* [Directions for this task]: Filter the records for "RoomMessage" and keep each line that has it.

* [Source records]:
(** Appending, when the poster is registered and the counter does not
    overflow. *)
Lemma append_room_message_run caller body mentions content_type now_ms state :
  room_inv state ->
  is_Some (FactoryState.registry state !! caller) ->
  in_uint 64 (RoomState.next_seq (FactoryState.room_state state) + 1) ->
  let seq := RoomState.next_seq (FactoryState.room_state state) in
  let message := RoomMessage.mk (room_message_id seq) seq caller now_ms body mentions
    content_type in
  exists state',
    append_room_message caller body mentions content_type now_ms state = Done message state'
    /\ room_inv state'
    /\ RoomState.next_seq (FactoryState.room_state state') = (seq + 1)%N
    /\ FactoryState.room_messages state' !! seq = Some message
    /\ (forall other, other <> seq ->
          FactoryState.room_messages state' !! other =
          if decide (other + MAX_ROOM_MESSAGES_RETAINED <= seq)%N then None
          else FactoryState.room_messages state !! other).
Proof.
  intros (first & Hle & Hmax & Hkeys & Hseq & Holdest & Hlatest) [record Hreg] Hbound seq message.
  fold seq in Hle, Hmax, Hkeys, Holdest, Hlatest, Hbound.
  set (messages := <[seq := message]> (FactoryState.room_messages state)).
  assert (Hkeys1 : forall k, is_Some (messages !! k) <-> in_window first (seq + 1) k).
  { intros k. unfold messages, in_window. destruct (decide (k = seq)) as [->|Hne].
    - rewrite lookup_insert_eq. split; [lia|eauto].
    - rewrite lookup_insert_ne, Hkeys by done. unfold in_window. lia. }
  assert (Hsize : size messages = N.to_nat (seq + 1 - first)) by (by apply window_size).
  assert (Hseq1 : forall k m, messages !! k = Some m -> RoomMessage.seq m = k).
  { intros k m [[<- <-]|[_ Hm]]%lookup_insert_Some; [done|by apply Hseq]. }
  unfold append_room_message, MAX_ROOM_MESSAGES_RETAINED in *. exec.
  rewrite Hreg, bool_decide_eq_false_2 by done. fold seq.
  assert (checked_add 64 seq 1 = Some (seq + 1)%N) as -> by (by apply checked_add_Some).
  change (FactoryState.room_messages (?s <| FactoryState.room_state ::= ?f |>))
    with (FactoryState.room_messages s).
  simpl_set. fold message. fold messages. rewrite Hsize.
  assert (Hold1 : (match RoomState.oldest_seq (FactoryState.room_state state) with
    | Some _ => RoomState.oldest_seq (FactoryState.room_state state)
    | None => Some seq end) = Some first).
  { rewrite Holdest. case_decide; [done|]. f_equal. lia. }
  destruct (decide (N.to_nat 500 < N.to_nat (seq + 1 - first))) as [Hevict|Hkeep].
  - assert (Hfirst : seq = (first + 500)%N) by lia.
    assert (Hkeys2 : forall k, is_Some (delete first messages !! k)
      <-> in_window (first + 1) (seq + 1) k).
    { intros k. unfold in_window. destruct (decide (k = first)) as [->|Hne].
      - rewrite lookup_delete_eq. split; [by intros [? ?]|lia].
      - rewrite lookup_delete_ne, Hkeys1 by done. unfold in_window. lia. }
    simpl_set. rewrite Hold1. eexists. split; [reflexivity|]. split; [|split; [done|split]].
    + exists (first + 1)%N. simpl_set. fold message messages.
      unfold MAX_ROOM_MESSAGES_RETAINED.
      split; [lia|]. split; [lia|]. split; [exact Hkeys2|]. split; [|split].
      * intros k m [_ Hm]%lookup_delete_Some. by apply Hseq1.
      * by apply window_head.
      * rewrite decide_True by lia. f_equal. lia.
    + simpl_set. fold message messages. rewrite lookup_delete_ne by lia. apply lookup_insert_eq.
    + intros other Hne. simpl_set. fold message messages.
      destruct (decide (other = first)) as [->|Hnf].
      * rewrite lookup_delete_eq, decide_True by lia. done.
      * rewrite lookup_delete_ne by done. unfold messages. rewrite lookup_insert_ne by done.
        destruct (decide (other + 500 <= seq)%N) as [Hgone|Hgone]; [|done]. apply eq_None_not_Some. rewrite Hkeys. unfold in_window. lia.
  - eexists. split; [reflexivity|]. split; [|split; [done|split]].
    + exists first. simpl_set. fold message messages. rewrite Hold1.
      unfold MAX_ROOM_MESSAGES_RETAINED.
      split; [lia|]. split; [lia|]. split; [exact Hkeys1|]. split; [exact Hseq1|].
      rewrite !decide_True by lia. split; [done|]. f_equal. lia.
    + simpl_set. apply lookup_insert_eq.
    + intros other Hne. simpl_set. rewrite lookup_insert_ne by done.
      destruct (decide (other + 500 <= seq)%N) as [Hgone|Hgone]; [|done]. apply eq_None_not_Some. rewrite Hkeys. unfold in_window. lia.
Qed.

* [Answer to this problem]:
  let message := RoomMessage.mk (room_message_id seq) seq caller now_ms body mentions
  assert (Hseq1 : forall k m, messages !! k = Some m -> RoomMessage.seq m = k).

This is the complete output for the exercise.